Work to complete.
Two lines below mark the span: the one containing "[Root 7 None; Alloc (Some 100) [98];" and the one containing "[Some 100; Some". Set down both, plus every line between, exactly as they stand, and nothing else.

-=-=-=-=-

(** ** Main theorems *)


(** A store with the chains, two inodes and room for two entries, and a
    session: the root, an entry [b] below it without an inode, found, released
    and given back; its memory is handed out again for an entry [a], which is
    connected to an inode, found, unhashed, rehashed and found again. *)
Definition demo_name : list Z := replicate NAME_SIZE 65.
Definition demo_nodes : list (dnode * list_head dnode) :=
  ((fun h => (Chain h, mk_list_head None None)) <$> seqZ 0 DENTRY_HASH_SIZE) ++
  ((fun i => (IDentry i, mk_list_head (Some (IDentry i)) (Some (IDentry i)))) <$> [7; 8]).
Definition demo_dcache : dcache := mk_dcache ∅ (list_to_map demo_nodes) [(100, demo_name); (200, demo_name); (200, demo_name)].
Definition demo_heads : gset Z := {[7; 8]}.
Definition demo_ops : list dop :=
  [Root 7 None; Alloc (Some 100) [98]; Add 200 None; Lookup 100 [98]; Put 200; Put 200; Lookup 100 [98];
   Alloc (Some 100) [97]; Lookup 100 [97]; Add 200 (Some 8); Lookup 100 [97]; Delete 200; Lookup 100 [97];
   Rehash 200; Lookup 100 [97]; Put 200].
Definition demo_results : list (option Z) :=
  [Some 100; Some 200; None; Some 200; None; None; None; Some 200; None; None; Some 200; None; None; None; Some 200; None].

Lemma demo_dcache_fresh : fresh demo_dcache demo_heads.
Proof.
  split; [done|..].
  - apply (Forall_seqZ (fun h => is_Some (dlinks demo_dcache !! Chain h)) 0 256). decided.
  - intros i Hi. assert (i = 7 \/ i = 8) as [-> | ->] by set_solver;
      (split; [apply NoDup_singleton|]; split; vm_compute; reflexivity).
  - decided.
Qed.


(** An entry connected to an inode is on two lists, and [dput] takes it off
    one before it gives it back.  The directory's list still leads to it: the
    next entry allocated below writes to the memory given back. *)
Definition demo_freed : dcache := mk_dcache ∅ (list_to_map demo_nodes) [(100, demo_name); (200, demo_name); (300, demo_name)].

Lemma dput_leaves_freed_entry :
  is_Some (s0 ← dcache_init true demo_freed; run_dops [Root 7 None; Alloc (Some 100) [97]; Add 200 (Some 8); Put 200] s0) /\
  (s0 ← dcache_init true demo_freed; run_dops [Root 7 None; Alloc (Some 100) [97]; Add 200 (Some 8); Put 200; Alloc (Some 100) [98]] s0) = None.
Proof. split; [eexists|]; vm_compute; reflexivity. Qed.

(** Connecting an entry to an inode destroys its directory's list.  An
    entry is on its directory's [d_subdirs] by its [d_child] field since
    [d_alloc]; [d_instantiate] links the same field into the inode's
    [i_dentry] list without taking it off the first, and a walk of
    [d_subdirs] then never returns. *)
Theorem d_instantiate_breaks_parent s p a d i l1 l2 ys :
  dentries s !! a = Some d -> dlist (dlinks s) (Subdirs p) (l1 ++ Child a :: l2) -> dlist (dlinks s) (IDentry i) ys ->
  (forall y, y ∈ Subdirs p :: l1 ++ Child a :: l2 -> y ∉ IDentry i :: ys) ->
  exists s', d_instantiate (Some a) (Some i) s = Some s' /\ forall fuel, list_for_each fuel (dlinks s') (Subdirs p) = None.
Proof.
  intros Ed Hp Hi Hdis. pose proof Hp as [Hnd Hl]. apply lseg_app in Hl as [Hl _].
  destruct (list_add_spec (dlinks s) (IDentry i) ys (Child a) Hi) as (st' & E & _ & Hi' & F);
    [apply Hdis; set_solver|eapply dlist_in_dom; [exact Hp|set_solver]|].
  unfold d_instantiate. rewrite (upd_dentry_at _ _ _ _ Ed). cbn [mbind option_bind]. unfold on_dlinks. cbn [with_entry dlinks].
  rewrite E. eexists. split; [done|]. intros fuel. cbn [dlinks]. unfold list_for_each.
  apply NoDup_cons in Hnd as [Hh (_ & Hx & [Hc _]%NoDup_cons)%NoDup_app].
  assert (forall y, y ∈ Subdirs p :: l1 -> next_of st' y = next_of (dlinks s) y) as Hsame.
  { intros y Hy. apply lookup_next_prev, F. intros [->|Hy']%elem_of_cons; [|by apply (Hdis y); [set_solver|]]. set_solver. }
  rewrite Hsame, (lseg_first _ _ _ _ Hl) by set_solver. cbn [mbind option_bind].
  eapply (walk_into_trap _ _ _ (Child a) (fun x => x ∈ IDentry i :: Child a :: ys)); [intros x Hx'; by eapply ring_next| |set_solver|exact Hl| |set_solver].
  - intros [?|[?|Hy]%elem_of_cons]%elem_of_cons; [done..|]. apply (Hdis (Subdirs p)); [by left|by right].
  - intros y Hy. apply Hsame. by right.
Qed.

(** An entry [200] as [d_alloc] leaves it below [100]. *)
Definition demo_child : dcache :=
  mk_dcache {[200 := mk_dentry 1 0 None 100 demo_name None]}
    (list_to_map [(Subdirs 100, mk_list_head (Some (Child 200)) (Some (Child 200)));
                  (Child 200, mk_list_head (Some (Subdirs 100)) (Some (Subdirs 100)));
                  (IDentry 8, mk_list_head (Some (IDentry 8)) (Some (IDentry 8)))]) [].

Lemma d_instantiate_breaks_parent_witness : exists s',
  d_instantiate (Some 200) (Some 8) demo_child = Some s' /\ forall fuel, list_for_each fuel (dlinks s') (Subdirs 100) = None.
Proof.
  apply (d_instantiate_breaks_parent demo_child 100 200 (mk_dentry 1 0 None 100 demo_name None) 8 [] [] []).
  - reflexivity.
  - split; [decided|]. cbn [app lseg]. split_and!; reflexivity.
  - split; [decided|]. cbn [app lseg]. split_and!; reflexivity.
  - intros y Hy. apply elem_of_cons in Hy as [->|Hy]; [decided|]. apply list_elem_of_singleton in Hy as ->. decided.
Defined.
(** One component, as the loop sees it. *)
Lemma get_component_spec path p component :
  cstring path p -> length component = 64%nat ->
  exists path' p' component' w, get_component path component COMPONENT_SIZE = Some (path', component') /\
    cstring path' p' /\ cstring component' w /\ length component' = 64%nat /\
    (w = [] /\ components p = [] \/ w ≠ [] /\ components p = w :: components p' /\ (length p' < length p)%nat).
Proof.
  intros Hp Hl. destruct (skip_slashes_spec path p Hp) as (path1 & p1 & E1 & Hp1 & Hc & Hlen & _ & Hhd).
  destruct (span_slash p1) as (w & r & -> & Hw & Hr). destruct Hp1 as (rest & -> & Hz).
  unfold get_component. rewrite E1. cbn [mbind option_bind]. rewrite <- app_assoc.
  destruct (copy_component_spec w [] component (r ++ 0 :: rest)) as (tail & E); [done|simpl; lia| | |].
  { apply Forall_forall. intros c Hin. rewrite Forall_forall in Hw. split; [by apply Hw|]. intros ->. set_solver. }
  { destruct Hr as [->|(t & ->)]; simpl; eauto. }
  cbn [length app] in E. change (Z.of_nat 0) with 0 in E. change (63 - 0)%nat with 63%nat in E. rewrite E. exists (drop 63 w ++ r ++ 0 :: rest), (drop 63 w ++ r), (take 63 w ++ 0 :: tail), (take 63 w).
  assert (forall x, x ∈ drop 63 w \/ x ∈ take 63 w -> x ∈ w) as Hsub.
  { intros x. rewrite <- (take_drop 63 w) at 3. set_solver. }
  assert (length (take 63 w ++ 0 :: tail) = 64%nat) as Hl' by (by rewrite (copy_component_length _ _ _ _ _ _ E)).
  split_and!; [done| | |done|].
  - exists rest. rewrite <- app_assoc. split; [done|]. set_solver.
  - exists tail. split; [done|]. intros H. apply Hz. apply elem_of_app. left. apply Hsub. by right.
  - destruct w as [|c w].
    + left. split; [done|]. rewrite <- Hc. destruct Hr as [->|(t & ->)]; [done|]. by destruct Hhd.
    + right. split; [done|]. rewrite <- Hc. split; [by apply components_step|].
      rewrite length_app, length_drop. rewrite length_app in Hlen. simpl in *. lia.
Qed.

Lemma walk_path_spec fuel : forall path p component d s,
  cstring path p -> length component = 64%nat -> (length p < fuel)%nat ->
  walk_path i_lookup fuel path component d s = walk_names (components p) d s.
Proof.
  induction fuel as [|fuel IH]; intros path p component d s Hp Hl Hf; [lia|]. cbn [walk_path].
  rewrite (zget_name _ _ Hp). destruct p as [|c p]; [done|]. cbn [app]. change (zget (c :: p ++ [0]) 0) with (Some c). cbn [mbind option_bind].
  pose proof Hp as (t & _ & Hc & _)%cstring_cons. replace (c =? 0) with false by lia.
  destruct (get_component_spec path _ component Hp Hl) as (path' & p' & component' & w & -> & Hp' & Hw & Hl' & Hcase).
  cbn [mbind option_bind]. rewrite (zget_name _ _ Hw). destruct Hcase as [[-> ->]|(Hne & -> & Hlt)]; [done|].
  destruct w as [|x w]; [done|]. cbn [app]. change (zget (x :: w ++ [0]) 0) with (Some x). cbn [mbind option_bind walk_names].
  pose proof Hw as (t' & _ & Hx & _)%cstring_cons. replace (x =? 0) with false by lia.
  destruct (strcmp_const component' _ [46] Hw) as (r1 & E1 & H1); [set_solver|]. change ([46] ++ [0]) with [46; 0] in E1. rewrite E1. cbn [mbind option_bind]. rewrite H1.
  assert (forall d s, walk_path i_lookup fuel path' component' d s = walk_names (components p') d s) as IH' by (intros; apply IH; [done..|simpl in *; lia]).
  case_bool_decide; [apply IH'|].
  destruct (strcmp_const component' _ [46; 46] Hw) as (r2 & E2 & H2); [set_solver|]. change ([46; 46] ++ [0]) with [46; 46; 0] in E2. rewrite E2. cbn [mbind option_bind]. rewrite H2.
  case_bool_decide.
  - destruct (dentries s !! d) as [e|]; [|done]. cbn [mbind option_bind]. rewrite IH'. f_equal. destruct (Z.eqb_spec (d_parent e) d); congruence.
  - rewrite (do_lookup_name (Some d) component' (x :: w) s); [|by destruct Hw as (? & _ & ?)|done].
    destruct (do_lookup _ _ _ _) as [[[d'|] s']|]; try done. cbn [mbind option_bind]. apply IH'.
Qed.
End Walk.

(** ** Main theorems *)

(** C30: the walk takes the names of the path one after the other.  For every
    terminated path, whatever the slashes before, between and after its names,
    [link_path_walk] ends, and its result, its error and the state it leaves
    are those of looking up the names from left to right, with [.] skipped,
    [..] going to the directory above (the root is its own), and the first
    name that is not found giving -1 with the starting point unchanged.  A name
    of more than 63 bytes is looked up in pieces, as if slashes separated
    them. *)
Theorem link_path_walk_correct i_lookup path p nd a component s :
  cstring path p -> length component = 64%nat -> nd_dentry nd = Some a ->
  link_path_walk i_lookup (Some path) (Some nd) component s =
  ('(r, s') ← walk_names i_lookup (components p) a s;
   Some (match r with
         | Some d => (0, Some (set_nd_dentry (Some d) nd), s')
         | None => (-1, Some nd, s')
         end)).
Proof.
  intros Hp Hl Ha. unfold link_path_walk. rewrite Ha.
  destruct (skip_slashes_spec path p Hp) as (path' & p' & -> & Hp' & Hc & _ & _ & _). cbn [mbind option_bind].
  rewrite (walk_path_spec i_lookup _ path' p'); [|done|done|destruct Hp' as (r & -> & _); rewrite length_app; simpl; lia].
  rewrite Hc. destruct (walk_names _ _ _ _) as [[[d|] s']|]; done.
Qed.

(** The session of the entry cache: its root, and a file system in which every
    name exists. *)
Definition demo_root : dcache :=
  default demo_dcache (s ← dcache_init true demo_dcache; '(_, s) ← run_dops [Root 7 None] s; Some s).
Definition demo_lookup (dir : Z) : option (Z -> dcache -> option (option Z * dcache)) :=
  Some (fun a s => s ← d_add (Some a) (Some 8) s; Some (Some a, s)).
Definition demo_nd : nameidata := mk_nd (Some 100) 0 0 None.

Lemma link_path_walk_correct_witness :
  (fun '(r, nd, _) => (r, nd)) <$>
    link_path_walk demo_lookup (Some [47; 47; 97; 47; 46; 47; 46; 46; 47; 97; 47; 0]) (Some demo_nd) (replicate 64 65) demo_root =
  Some (0, Some (set_nd_dentry (Some 200) demo_nd)).
Proof.
  rewrite (link_path_walk_correct demo_lookup _ [47; 47; 97; 47; 46; 47; 46; 46; 47; 97; 47] demo_nd 100 (replicate 64 65) demo_root).
  - vm_compute. reflexivity.
  - exists []. split; [done|decided].
  - done.
  - done.
Defined.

-=-=-=-=-

Exercise output.
  [Root 7 None; Alloc (Some 100) [98]; Add 200 None; Lookup 100 [98]; Put 200; Put 200; Lookup 100 [98];
   Alloc (Some 100) [97]; Lookup 100 [97]; Add 200 (Some 8); Lookup 100 [97]; Delete 200; Lookup 100 [97];
   Rehash 200; Lookup 100 [97]; Put 200].
Definition demo_results : list (option Z) :=
  [Some 100; Some 200; None; Some 200; None; None; None; Some 200; None; None; Some 200; None; None; None; Some 200; None].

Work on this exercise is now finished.